F. Service Bulletins/Letters: Aircraft manufacturers issue service bulletins and service letters to address in-service issues or as a method of product improvement. These are often instructions for accomplishing the mandatory actions of an AD. You can obtain service bulletins and service letters from the manufacturer and often from a model’s type club.

G. Service Difficulty Reports (SDR): The FAA’s database of SDRs contains reported maintenance and/or service problems for any aircraft, engine, or component. An airplane owner can search this database for model specific or individual airplane reports. This can be helpful for identifying areas that may be candidates for special attention (especially if the logbooks are incomplete). This can be useful for determining any past difficulties for specific airplanes. SDRs are available from the FAA Aviation Systems Data Branch (AFS-620), Box 25082, Oklahoma City, OK 73169. You can access the SDR database at the following FAA website: http://av-info.faa.gov/sdrx/.

H. National Transportation Safety Board (NTSB) Records: The NTSB keeps descriptions of more than 140,000 aviation accidents in a searchable database. Searching this database helps the owners/operators or mechanics determine whether their particular aircraft has ever been involved in an accident. This could help the owner/operator or mechanic match up repairs on an aircraft to the reasons for those repairs. It can also help determine trends of accidents regarding a particular model of aircraft.

I. General Aviation Airworthiness Alerts: Also known as AC 43-16A, aviation maintenance alerts are compilations of recent maintenance problems that are showing up on aircraft (including factory- and amateur-built aircraft, helicopters, powerplants, and propellers), but have not been fully evaluated to the point of becoming a service bulletin, AD, or SAIB.

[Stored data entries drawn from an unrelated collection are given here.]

(** [read_all]: reads exactly [n] bytes or fails; [None] while blocked.  A
    partially used chunk goes back to the script. *)
Fixpoint read_all (s : recv_script) (n : nat) : option (option bytes * recv_script) :=
  if (n =? 0)%nat then Some (Some [], s) else
  match s with
  | [] => None
  | RecvData d :: s' =>
      if (n <? length d)%nat then Some (Some (take n d), RecvData (drop n d) :: s')
      else if (length d =? 0)%nat then Some (None, s')
      else match read_all s' (n - length d) with
           | Some (Some tail, rest) => Some (Some (d ++ tail), rest)
           | other => other
           end
  | RecvIntr :: s' => read_all s' n
  | _ :: s' => Some (None, s')
  end.

(** ** Operations *)

Record send_result := SendResult {
  send_ok : option bool;       (** the returned value, [None] while blocked *)
  send_wire : bytes;           (** bytes the peer can read *)
  send_shutdown : bool;        (** [shutdown(fd, SHUT_RDWR)] was called *)
  send_rest : write_script }.

Definition frame (type : Z) (payload : bytes) : bytes :=
  [NANOKVM_PROTOCOL_VERSION; type] ++ protocol_write_u16 (Z.of_nat (length payload)) ++ payload.

(** [protocol_send]; [payload = None] is a null pointer, and the caller's buffer
    holds at least [len] bytes. *)
Definition protocol_send (ws : write_script) (type : Z) (payload : option bytes) (len : nat)
    : send_result :=
  if (NANOKVM_CONTROL_MAX_PAYLOAD <? len)%nat ||
     (negb (len =? 0)%nat && match payload with None => true | Some _ => false end)
  then SendResult (Some false) [] false ws
  else
    let body := take len (default [] payload) in
    let '(ok, wire, rest) := write_all ws (frame type body) in
    match ok with
    | Some true => SendResult (Some true) wire false rest
    | Some false => SendResult (Some false) wire true rest
    | None => SendResult None wire false rest
    end.

(** The three return values of [protocol_receive_available]: 1, 0 and -1. *)
Inductive available := Available (m : NanokvmControlMessage) | Partial | Broken.

(** The loop of [protocol_receive_available].  The reader is the first [used]
    bytes of [NanokvmControlReader.data]. *)
Fixpoint receive_available_loop (fuel : nat) (reader : bytes) (s : recv_script)
    : option (available * bytes * recv_script) :=
  match fuel with
  | O => None
  | S fuel =>
      let used := length reader in
      let len := Z.to_nat (protocol_read_u16 (drop 2 reader)) in
      if (4 <=? used)%nat &&
         (negb (byte_at reader 0 =? NANOKVM_PROTOCOL_VERSION) ||
          (NANOKVM_CONTROL_MAX_PAYLOAD <? len)%nat)
      then Some (Broken, reader, s)
      else
        let needed := if (4 <=? used)%nat then (4 + len)%nat else 4%nat in
        if (4 <=? used)%nat && (used =? needed)%nat
        then Some (Available (Message (byte_at reader 1) (take len (drop 4 reader))), [], s)
        else
          match recv (needed - used) s with
          | (Got [], s') => Some (Broken, reader, s')
          | (Got d, s') => receive_available_loop fuel (reader ++ d) s'
          | (Eintr, s') => receive_available_loop fuel reader s'
          | (Eagain, s') => Some (Partial, reader, s')
          | (Efail, s') => Some (Broken, reader, s')
          end
  end.

(** Every iteration that does not return consumes an event or a byte. *)
Definition event_size (e : recv_event) : nat :=
  match e with RecvData d => S (length d) | _ => 1%nat end.
Definition script_size (s : recv_script) : nat := sum_list_with event_size s.

Definition protocol_receive_available (reader : bytes) (s : recv_script)
    : option (available * bytes * recv_script) :=
  receive_available_loop (S (script_size s)) reader s.
Lemma nal_of_type_at_true data t i :
  nal_of_type_at data t i = true <->
  exists sl, nal_start data i = Some sl /\ Z.land (byte_at data (i + sl)) 31 = t.
Proof.
  unfold nal_of_type_at. split.
  - intros H. case_match eqn:E; [|done]. bool_hyps. eauto.
  - intros (sl & E & <-). rewrite E. rewrite Z.eqb_refl, andb_true_r.
    apply nal_start_Some in E as [Hl _]. apply negb_true_iff, Nat.leb_gt. lia.
Qed.

Lemma is_nal_start_true data i :
  is_nal_start data i = true <-> exists sl, nal_start data i = Some sl.
Proof. unfold is_nal_start. case_match; split; eauto; try done; by intros [? [=]]. Qed.

Lemma nal_mask_at_eq data i : (i + 3 < length data)%nat ->
  nal_mask_at data i =
  match nal_start data i with
  | Some sl => Z.shiftl 1 (Z.land (byte_at data (i + sl)) 31)
  | None => 0
  end.
Proof.
  intros Hi. unfold nal_mask_at, nal_start.
  destruct (Nat.leb_spec (length data) (i + 3)); [lia|].
  destruct (byte_at data i =? 0); simpl; [|by rewrite ?andb_false_r].
  destruct (byte_at data (i + 1) =? 0); simpl; [|by rewrite ?andb_false_r].
  destruct (byte_at data (i + 2) =? 1); simpl.
  - destruct (Nat.ltb_spec (i + 3) (length data)); [done|lia].
  - destruct (Nat.ltb_spec (i + 4) (length data)); simpl; [|done].
    destruct ((byte_at data (i + 2) =? 0) && (byte_at data (i + 3) =? 1)); simpl; [|done].
    destruct (Nat.ltb_spec (i + 4) (length data)); [done|lia].
Qed.

(** The bits of the mask are the NAL types of the start codes. *)
Lemma testbit_nal_type_mask data t : 0 <= t ->
  Z.testbit (h264_nal_type_mask data) t = true <->
  exists i, nal_of_type_at data t i = true.
Proof.
  intros Ht. unfold h264_nal_type_mask. rewrite testbit_fold_lor, Z.bits_0, orb_false_l, existsb_exists.
  setoid_rewrite in_seq. setoid_rewrite nal_of_type_at_true. split.
  - intros (i & Hi & Hb). exists i. rewrite nal_mask_at_eq in Hb by lia.
    case_match eqn:E; [|by rewrite Z.bits_0 in Hb].
    rewrite testbit_shiftl1 in Hb by (try apply land_31_range; lia). bool_hyps. eauto.
  - intros (i & sl & E & Hb). exists i.
    pose proof (proj1 (nal_start_Some _ _ _) E) as (Hl & _ & _ & Hsl).
    assert (i + 3 < length data)%nat by (destruct Hsl as [[-> _]|[-> _]]; lia).
    split; [lia|]. rewrite nal_mask_at_eq, E by lia.
    rewrite testbit_shiftl1 by (try apply land_31_range; lia). by apply Z.eqb_eq.
Qed.

Lemma land_bit_testbit m t : 0 <= t -> negb (Z.land m (Z.shiftl 1 t) =? 0) = Z.testbit m t.
Proof.
  intros Ht. destruct (Z.testbit m t) eqn:E.
  - apply negb_true_iff, Z.eqb_neq. intros H0.
    apply (f_equal (fun z => Z.testbit z t)) in H0.
    rewrite Z.land_spec, testbit_shiftl1, Z.eqb_refl, E, Z.bits_0 in H0 by lia. done.
  - apply negb_false_iff, Z.eqb_eq. apply Z.bits_inj'. intros n Hn.
    rewrite Z.land_spec, testbit_shiftl1, Z.bits_0 by lia.
    destruct (Z.eqb_spec t n) as [->|]; [by rewrite E|apply andb_false_r].
Qed.

(** A NAL unit stays visible when its buffer is embedded in a larger one. *)
Lemma nal_start_embed pre data post i sl :
  nal_start data i = Some sl -> nal_start (pre ++ data ++ post) (length pre + i) = Some sl.
Proof.
  intros (Hl & H)%nal_start_Some. apply nal_start_Some.
  assert (Hb : forall k, (k <= sl)%nat ->
    byte_at (pre ++ data ++ post) (length pre + i + k) = byte_at data (i + k)).
  { intros k Hk. rewrite byte_at_app_r by lia.
    replace (length pre + i + k - length pre)%nat with (i + k)%nat by lia.
    apply byte_at_app_l. lia. }
  rewrite !length_app. split; [lia|].
  pose proof (Hb 0%nat ltac:(lia)) as Hb0. rewrite !Nat.add_0_r in Hb0.
  destruct H as (H0 & H1 & H2). rewrite Hb0. split; [done|].
  destruct H2 as [[-> H2]|(-> & H2 & H3)]; rewrite !Hb by lia; auto 10.
Qed.

Lemma nal_of_type_embed pre data post t i :
  nal_of_type_at data t i = true ->
  nal_of_type_at (pre ++ data ++ post) t (length pre + i) = true.
Proof.
  rewrite !nal_of_type_at_true. intros (sl & E & Ht). exists sl.
  split; [by apply nal_start_embed|]. apply nal_start_Some in E as [Hl _].
  rewrite byte_at_app_r by lia. rewrite byte_at_app_l by lia.
  by replace (length pre + i + sl - length pre)%nat with (i + sl)%nat by lia.
Qed.

Lemma testbit_mask_embed pre data post t : 0 <= t ->
  Z.testbit (h264_nal_type_mask data) t = true ->
  Z.testbit (h264_nal_type_mask (pre ++ data ++ post)) t = true.
Proof.
  intros Ht. rewrite !testbit_nal_type_mask by done. intros (i & Hi).
  eexists. by apply nal_of_type_embed.
Qed.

J. Supplemental Type Certificates (STC): STCs have been developed for many different types of aircraft. These are incorporated to upgrade or improve avionics, systems, engines, gross weight, etc. Design upgrades often have a positive effect with regard to aging issues. A review of the FAA STC database for a specific make and model may

reveal design improvements to address an aging issue discovered during routine inspection and maintenance.

5.0 MAINTENANCE STORAGE PROGRAM

On occasion it is necessary to deactivate or remove an aircraft from operations for indefinite lengths of time. When this occurs, certain storage and/or preservation procedures must be accomplished to prevent unwarranted deterioration and maintain the aircraft in condition so that a minimum of time and work will enable the aircraft to be returned to service in an airworthy condition. The level of preservation depends on variables such as the planned length of storage and the storage environment. For example, a large transport category aircraft taken out of service due to excess capacity and stored for an indefinite period outside on the ramp at San Francisco International Airport should have a more comprehensive level of preservation than an identical aircraft taken out of

service for storage and placed in a desert climate like Roswell, New Mexico. An air carrier’s aircraft is considered stored when it is removed from active operational status for any reason. The level of preservation depends on the length of storage, the aircraft design features, and the storage environment (inside/outside, etc.). There are generally three types of storage programs.

A. Short-Term Storage. An aircraft is subject to short-term preservation procedures when it is removed from operational status for less than 60 days.

B. Intermediate-Term Storage. An aircraft is subject to intermediate-term preservation procedures when it is removed from operational status for more than 60 days but less than 120 days.

C. Long-Term Storage. An aircraft is subject to long-term preservation procedures when it is removed from operational status for 120 days or more.